---------- Material to process

(** For an attribute kept in the database: after a write of [data] at [offset]
    that ends within 65535 bytes, the value is the old bytes up to the offset,
    [data], and the old bytes behind it; it grew exactly as far as needed; the
    bytes between an old end and the offset are zero when there was no value and
    whatever the memory held otherwise.  A read at any offset then gives the rest
    of that value, and an error behind its end. *)
Theorem write_then_read authorize offset data op op' user user' k s :
  read_func (attr s) = None -> write_func (attr s) = None ->
  value_ok (attr s) -> zlen (value (attr s)) = value_len (attr s) ->
  0 <= offset -> data <> [] -> offset + zlen data <= 65535 -> 0 <= k <= 65535 ->
  exists s1 s2, gatt_db_attribute_write authorize junk offset data op user s = Some s1 /\
    gatt_db_attribute_read authorize k op' user' s1 = Some s2 /\
    value_len (attr s1) = Z.max (value_len (attr s)) (offset + zlen data) /\
    let v := take (Z.to_nat offset) (value (attr s)) ++ gap offset (attr s) ++ data ++
             drop (Z.to_nat (offset + zlen data)) (value (attr s)) in
    value (attr s1) = v /\
    log s2 = log s ++ [EWritten None user 0;
                       if zlen v <? k then ERead None user' BT_ATT_ERROR_INVALID_OFFSET []
                       else ERead None user' 0 (drop (Z.to_nat k) v)].
Proof.
  intros Hr Hw Hv Hz Ho Hd Hn Hk.
  destruct (write_value_stored offset data (attr s) Hv Hz Ho Hd Hn) as (A' & E & Hz' & Hlen & Hval).
  assert (Er : read_func A' = None) by by rewrite (write_value_funcs _ _ _ _ E).
  assert (Hl : zlen data =? 0 = false) by (apply Z.eqb_neq; intros E0%zlen_0_nil; done).
  unfold gatt_db_attribute_write. rewrite Hw, Hl, E. cbn [mbind option_bind].
  exists (emit (EWritten None user 0) (set_attr A' s)). rewrite <- Hval. cbn zeta.
  unfold gatt_db_attribute_read. cbn [attr emit set_attr log]. rewrite Er, Hz'.
  destruct (Z.ltb_spec (value_len A') k) as [Hlt|Hge].
  - eexists. split_and!; [done|done|exact Hlen|done|]. cbn [log emit set_attr]. by rewrite <- app_assoc.
  - assert (Ed : (if k =? value_len A' then Some [] else memread (value A') k (value_len A' - k))
                 = Some (drop (Z.to_nat k) (value A'))).
    { destruct (Z.eqb_spec k (value_len A')) as [->|n].
      - rewrite drop_ge; [done|]. unfold zlen in *. lia.
      - rewrite memread_Some by lia. f_equal. rewrite <- Hz'. apply slice_drop; lia. }
    rewrite Ed. cbn [mbind option_bind]. eexists. split_and!; [done|done|exact Hlen|done|].
    cbn [log emit set_attr]. by rewrite <- app_assoc.
Qed.
Definition set_c_fd (x : Z) (c : bt_att_chan) : bt_att_chan :=
  mkChan x (c_type c) (c_sec_level c) (c_queue c) (pending_req c) (pending_ind c) (writer_active c) (in_req c) (c_mtu c) (c_reading c) (c_shut c) (c_close c) (c_buf c).
Definition set_c_type (x : Z) (c : bt_att_chan) : bt_att_chan :=
  mkChan (c_fd c) x (c_sec_level c) (c_queue c) (pending_req c) (pending_ind c) (writer_active c) (in_req c) (c_mtu c) (c_reading c) (c_shut c) (c_close c) (c_buf c).
Definition set_c_sec_level (x : Z) (c : bt_att_chan) : bt_att_chan :=
  mkChan (c_fd c) (c_type c) x (c_queue c) (pending_req c) (pending_ind c) (writer_active c) (in_req c) (c_mtu c) (c_reading c) (c_shut c) (c_close c) (c_buf c).
Definition set_c_queue (x : list positive) (c : bt_att_chan) : bt_att_chan :=
  mkChan (c_fd c) (c_type c) (c_sec_level c) x (pending_req c) (pending_ind c) (writer_active c) (in_req c) (c_mtu c) (c_reading c) (c_shut c) (c_close c) (c_buf c).
Definition set_pending_req (x : option positive) (c : bt_att_chan) : bt_att_chan :=
  mkChan (c_fd c) (c_type c) (c_sec_level c) (c_queue c) x (pending_ind c) (writer_active c) (in_req c) (c_mtu c) (c_reading c) (c_shut c) (c_close c) (c_buf c).
Definition set_pending_ind (x : option positive) (c : bt_att_chan) : bt_att_chan :=
  mkChan (c_fd c) (c_type c) (c_sec_level c) (c_queue c) (pending_req c) x (writer_active c) (in_req c) (c_mtu c) (c_reading c) (c_shut c) (c_close c) (c_buf c).
Definition set_writer_active (x : bool) (c : bt_att_chan) : bt_att_chan :=
  mkChan (c_fd c) (c_type c) (c_sec_level c) (c_queue c) (pending_req c) (pending_ind c) x (in_req c) (c_mtu c) (c_reading c) (c_shut c) (c_close c) (c_buf c).
Definition set_in_req (x : bool) (c : bt_att_chan) : bt_att_chan :=
  mkChan (c_fd c) (c_type c) (c_sec_level c) (c_queue c) (pending_req c) (pending_ind c) (writer_active c) x (c_mtu c) (c_reading c) (c_shut c) (c_close c) (c_buf c).
Definition set_c_mtu (x : Z) (c : bt_att_chan) : bt_att_chan :=
  mkChan (c_fd c) (c_type c) (c_sec_level c) (c_queue c) (pending_req c) (pending_ind c) (writer_active c) (in_req c) x (c_reading c) (c_shut c) (c_close c) (c_buf c).
Definition set_c_reading (x : bool) (c : bt_att_chan) : bt_att_chan :=
  mkChan (c_fd c) (c_type c) (c_sec_level c) (c_queue c) (pending_req c) (pending_ind c) (writer_active c) (in_req c) (c_mtu c) x (c_shut c) (c_close c) (c_buf c).
Definition set_c_shut (x : bool) (c : bt_att_chan) : bt_att_chan :=
  mkChan (c_fd c) (c_type c) (c_sec_level c) (c_queue c) (pending_req c) (pending_ind c) (writer_active c) (in_req c) (c_mtu c) (c_reading c) x (c_close c) (c_buf c).
Definition set_c_close (x : bool) (c : bt_att_chan) : bt_att_chan :=
  mkChan (c_fd c) (c_type c) (c_sec_level c) (c_queue c) (pending_req c) (pending_ind c) (writer_active c) (in_req c) (c_mtu c) (c_reading c) (c_shut c) x (c_buf c).
Definition set_c_buf (x : Z) (c : bt_att_chan) : bt_att_chan :=
  mkChan (c_fd c) (c_type c) (c_sec_level c) (c_queue c) (pending_req c) (pending_ind c) (writer_active c) (in_req c) (c_mtu c) (c_reading c) (c_shut c) (c_close c) x.
Lemma create_inv fl cur ft opcode pdu len cb ud d s :
  inv fl cur ft s -> pdu_ok pdu len ->
  exists r, create_att_send_op junk sign_att counter opcode pdu len cb ud d s = Some r /\
    forall o s', r = Some (o, s') -> exists op, op_new opcode cb s op /\ op_heap s' !! o = Some op /\
      o = next_ptr s /\ next_send_id s' = next_send_id s /\
      (forall next, next = Z.max 1 (next_send_id s) ->
        let s2 := set_op o (set_op_id next op) (set_next_send_id (u32 (next + 1)) s') in
        inv (o :: fl) cur ft s2 /\ frame s s2 /\ born (stat (log s2) o) = Some (op_type op)) /\
      (asks (op_type op) = false ->
        inv (o :: fl) cur ft s' /\ frame s s' /\ born (stat (log s') o) = Some (op_type op)).
Proof using sign_len.
  intros I Hp. destruct (create_spec opcode pdu len cb ud d s Hp) as (r & -> & Hr).
  exists r. split; [done|]. intros o s' ->. destruct (Hr o s' eq_refl) as (-> & op & Hop & ->).
  destruct Hop as (Hty & Hopc & Hcb & Hid & Htm & Hlen & Hask).
  destruct (inv_fresh _ _ _ _ I (next_ptr s)) as (_ & Hst & _); [done|].
  assert (Hb : born (stat (log s ++ [LCreated (next_ptr s) (op_type op)]) (next_ptr s)) = Some (op_type op))
    by (rewrite stat_app, Hst; simpl; by rewrite decide_True).
  exists op. split; [done|]. split; [cbn; apply lookup_insert_eq|]. do 2 (split; [done|]). split.
  - intros next Hnext s2.
    assert (E : s2 = set_next_send_id (u32 (next + 1)) (add_log (LCreated (next_ptr s) (op_type (set_op_id next op)))
       (set_op (next_ptr s) (set_op_id next op) (set_next_ptr (Pos.succ (next_ptr s)) s)))).
    { unfold s2, set_op, add_log. cbn. by rewrite insert_insert_eq. }
    rewrite E. split; [|split]; [|by eapply frame_alloc|done].
    apply inv_alloc; cbn; [done| | |by right; rewrite Hnext].
    + rewrite Hcb. by apply Hask.
    + done.
  - intros Ha.
    assert (E : forall x, x = set_next_send_id (next_send_id x) x) by (by intros []).
    rewrite (E (add_log _ _)). cbn. split; [|split]; [|by eapply frame_alloc|done].
    apply inv_alloc; [done|by rewrite Ha|by rewrite Ha|by left].
Qed.

Lemma send_safe fl cur ft opcode pdu len cb ud d s :
  inv fl cur ft s -> pdu_ok pdu len ->
  safe_r fl cur ft s (bt_att_send junk sign_att counter opcode pdu len cb ud d s).
Proof using sign_len.
  intros I Hp. unfold bt_att_send. destruct (isNil (chans s)) eqn:En; [by apply safe_r_ret|].
  destruct (create_inv fl cur ft opcode pdu len cb ud d s I Hp) as (r & -> & Hr).
  cbn [mbind option_bind]. destruct r as [[o s']|]; [|by apply safe_r_ret].
  destruct (Hr o s' eq_refl) as (op & Hop & Hh & Ho & Hnx & Hsend & _). rewrite Hh. cbn [mbind option_bind].
  set (next := if next_send_id s' <? 1 then 1 else next_send_id s').
  assert (Hnext : next = Z.max 1 (next_send_id s)).
  { unfold next. rewrite Hnx. destruct (next_send_id s <? 1) eqn:El; lia. }
  destruct (Hsend next Hnext) as (I2 & F2 & B2). clear Hsend.
  set (s2 := set_op o _ _) in *. cbv zeta.
  assert (Hne : chans s <> []) by (by destruct (chans s)).
  assert (Hmono : forall s3, inv fl cur ft s3 -> frame s s3 ->
    safe_r fl cur ft s (s ← wakeup_writer s3; Some (next, s))).
  { intros s3 I3 F3. destruct (wakeup_writer_safe _ _ _ _ I3) as (s4 & -> & I4 & F4).
    exists next, s4. split; [done|]. split; [done|]. by etrans. }
  destruct (op_type op) eqn:Ety; apply Hmono.
  all: try (eapply inv_set_write; [exact I2|solve_Permutation|]; intros o' [Ho'| ->%list_elem_of_singleton]%elem_of_app;
      [by apply (inv_write _ _ _ _ I2)|eexists; split; [exact B2|done]]).
  all: try (destruct F2; constructor; cbn; eauto; congruence).
  - eapply inv_set_req; [exact I2|solve_Permutation|]. intros o' [Ho'| ->%list_elem_of_singleton]%elem_of_app;
      [by apply (inv_req _ _ _ _ I2)|exact B2].
  - eapply inv_set_ind; [exact I2|solve_Permutation|]. intros o' [Ho'| ->%list_elem_of_singleton]%elem_of_app;
      [by apply (inv_ind _ _ _ _ I2)|exact B2].
Qed.

Lemma chan_send_safe fl cur ft ch opcode pdu len cb ud d s :
  inv fl cur ft s -> pdu_ok pdu len -> is_Some (chan_heap s !! ch) -> asks (get_op_type opcode) = false ->
  safe_r fl cur ft s (bt_att_chan_send junk sign_att counter ch opcode pdu len cb ud d s).
Proof using sign_len.
  intros I Hp [c Hc] Hna. unfold bt_att_chan_send. rewrite Hc. cbn [mbind option_bind].
  destruct (create_inv fl cur ft opcode pdu len cb ud d s I Hp) as (r & -> & Hr).
  cbn [mbind option_bind]. destruct r as [[o s']|]; [|by apply safe_r_ret].
  destruct (Hr o s' eq_refl) as (op & (Hty & _) & Hh & Ho & Hnx & _ & Hch). rewrite Hh. cbn [mbind option_bind].
  rewrite <- Hty in Hna. destruct (Hch Hna) as (I' & F' & B').
  destruct (frame_chan_some _ _ _ ch F') as [c' Hc']; [by exists c|].
  unfold upd_chan. rewrite Hc'. cbn [mbind option_bind].
  assert (I2 : inv fl cur ft (set_chan ch (set_c_queue (c_queue c' ++ [o]) c') s')).
  { pose proof (inv_chan _ _ _ _ I' ch c' Hc') as (T1 & T2 & T3).
    eapply inv_set_chan; [done..| | | |by right]; cbn.
    - unfold chan_ops; cbn. solve_Permutation.
    - repeat split; cbn; eauto. intros o' [Ho'| ->%list_elem_of_singleton]%elem_of_app; [by apply T3|].
      eauto.
    - eauto. }
  assert (F2 : frame s (set_chan ch (set_c_queue (c_queue c' ++ [o]) c') s'))
    by (etrans; [exact F'|]; by eapply frame_set_chan).
  destruct (wakeup_chan_safe _ _ _ _ ch I2) as (s4 & -> & I4 & F4).
  { cbn. rewrite lookup_insert_eq. by eexists. }
  exists (op_id op), s4. split; [done|]. split; [done|]. by etrans.
Qed.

--------------------

Work instruction: The lines holding the string "unfold" are what is needed from the material above.

Exercise result:
  unfold gatt_db_attribute_write. rewrite Hw, Hl, E. cbn [mbind option_bind].
  unfold gatt_db_attribute_read. cbn [attr emit set_attr log]. rewrite Er, Hz'.
      - rewrite drop_ge; [done|]. unfold zlen in *. lia.
    { unfold s2, set_op, add_log. cbn. by rewrite insert_insert_eq. }
  intros I Hp. unfold bt_att_send. destruct (isNil (chans s)) eqn:En; [by apply safe_r_ret|].
  { unfold next. rewrite Hnx. destruct (next_send_id s <? 1) eqn:El; lia. }
  intros I Hp [c Hc] Hna. unfold bt_att_chan_send. rewrite Hc. cbn [mbind option_bind].
  unfold upd_chan. rewrite Hc'. cbn [mbind option_bind].
    - unfold chan_ops; cbn. solve_Permutation.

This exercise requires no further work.